Task instructions: Retype each entry. Leave every word as it is.

Data:
Lemma write_text_connected (t : pystring) s e :
  is_connected s e ->
  write (Text Obj t) s e
  = (Return tt, set_queue (appendleft (queued t) (_queue s)) s, e).
Proof.
  unfold is_connected, result_of, StreamWriter.write, connected. simpl.
  intros H. injection H as H. unfold bind at 1. cbv beta. rewrite H. reflexivity.
Qed.

Lemma writes_text_connected (ts : list pystring) s e :
  is_connected s e ->
  result_of (writes (map (Text Obj) ts) s e) = Return tt.
Proof.
  revert s. induction ts as [|t ts IH]; intros s H; simpl; [reflexivity|].
  unfold bind. rewrite (write_text_connected t H). apply IH. exact H.
Qed.

(** The first [write] on a new handle opens it. *)
Lemma write_text_new (token : list byte) (kw : InitArgs) (e : Env) (t : pystring) :
  let s0 := fst (__init__ token kw e) in
  let e0 := snd (__init__ token kw e) in
  result_of (write (Text Obj t) s0 e0) = Return tt /\
  is_connected (object_of (write (Text Obj t) s0 e0))
               (env_of (write (Text Obj t) s0 e0)).
Proof.
  unfold is_connected, result_of, object_of, env_of. simpl.
  split; [reflexivity|].
  rewrite nth_error_app2, Nat.sub_diag; [reflexivity | lia].
Qed.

Solution:
Lemma write_text_connected (t : pystring) s e :
  is_connected s e ->
  write (Text Obj t) s e
  = (Return tt, set_queue (appendleft (queued t) (_queue s)) s, e).
Proof.
  unfold is_connected, result_of, StreamWriter.write, connected. simpl.
  intros H. injection H as H. unfold bind at 1. cbv beta. rewrite H. reflexivity.
Qed.

Lemma writes_text_connected (ts : list pystring) s e :
  is_connected s e ->
  result_of (writes (map (Text Obj) ts) s e) = Return tt.
Proof.
  revert s. induction ts as [|t ts IH]; intros s H; simpl; [reflexivity|].
  unfold bind. rewrite (write_text_connected t H). apply IH. exact H.
Qed.

(** The first [write] on a new handle opens it. *)
Lemma write_text_new (token : list byte) (kw : InitArgs) (e : Env) (t : pystring) :
  let s0 := fst (__init__ token kw e) in
  let e0 := snd (__init__ token kw e) in
  result_of (write (Text Obj t) s0 e0) = Return tt /\
  is_connected (object_of (write (Text Obj t) s0 e0))
               (env_of (write (Text Obj t) s0 e0)).
Proof.
  unfold is_connected, result_of, object_of, env_of. simpl.
  split; [reflexivity|].
  rewrite nth_error_app2, Nat.sub_diag; [reflexivity | lia].
Qed.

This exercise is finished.